5
votes

Are there any 32-bit checksum algorithm with either:

  • Smaller hash collision probability for input data sizes < 1 KB ?
  • Collision hits with more uniform distribution.

These relative to CRC32. I'm practically not counting on first property, because of limitation of storage space of 32 bits. But for the second ... seems there could be improvements.

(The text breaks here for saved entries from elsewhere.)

(* ===== verification/GwSession.v ===== *)
(** * GwSession: one Agent session of the Gateway

    [session] of [internal/gateway/session.go] with [readProtocolFrame] of
    gateway.go: the read loop and its control and data handlers, opening and
    ending streams, the frame writer, heartbeat, credit, and the end of the
    session's authorization.

    The transport is a parameter: [net] answers each frame handed to the writer
    (no slot before the caller's deadline, expired in the queue, written, or a
    failed write).  The goroutines of a session meet only under its mutex and in
    the writer, which serves one request at a time; [session_step] takes one
    such operation at a time, in any order. *)

From S2P Require Import Prelude GoText GoTime Json StrictJson JsonMarshal Frame Contract Control.
From S2P Require Import ControlCodec Window Budget GwLimits GwStream Wire SessTable.
Import Budget.Gateway.

(** WebSocket close codes used here. *)
Definition StatusNormalClosure : Z := 1000.
Definition StatusProtocolError : Z := 1002.
Definition StatusInvalidFramePayloadData : Z := 1007.
Definition StatusPolicyViolation : Z := 1008.
Definition StatusMessageTooBig : Z := 1009.
Definition StatusInternalError : Z := 1011.
Definition StatusTryAgainLater : Z := 1013.

Definition errSessionWriterClosed : error := ErrSentinel "gateway session writer closed".

Definition closeViolation (code : Z) (reason : string) (err : error) : error := ErrClose code reason err.

(** [errors.As(err, **protocolCloseError)]: the first one of the wrap tree. *)
Fixpoint as_close (e : error) : option (Z * string) :=
  match e with
  | ErrClose code reason _ => Some (code, reason)
  | ErrMsg _ | ErrSentinel _ => None
  | ErrWrap _ i | ErrFrame i => as_close i
  | ErrWrap2 _ l r => match as_close l with Some c => Some c | None => as_close r end
  end.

Any ideas ? Thanks. (I need concrete implementation, better in C, but C++/ C# or anything to start with is also OK).

2
Are you using it as a checksum in an error-correction system, or are you using it as a hash function to probably-detect that two inputs are different by comparing their hashes? Error-correcting codes and hash functions have different desirable properties. In the case of CRC32, it's specifically designed to detect errors of the kind you expect on a noisy line (one bit or a few bits difference, not sure which).Steve Jessop
I'm using it as hash function to compare two peaces of small data. (< 1KB). But i'm forced to 32-bit hash.Agnius Vasiliauskas

2 Answers

4
votes

How about MurmurHash? It is said, that this hash has good distribution (passes chi-square tests) and good avalanche effect. Also very good computing speed.

0
votes

Not for the first criteria. Any well designed hash function with a 32 bit output has a 1 in 2^32 chance of a collision for any pair of inputs. The second criteria is not very well defined, although there are surely some statistical tests that could be used, and I'm sure someone has done it (chi-square for collision intervals?). As for needing an implementation, I strongly recommend that you not accept any proposed code for a hash function that is not an implementation of a well known hash, as there is a high risk of security problems or poor performance when rolling your own hash or encryption. A well known but bad hash function is better than one you designed yourself, even if the latter one tests well and has a 'good' collision distribution, simply because the former has more eyeballs on it.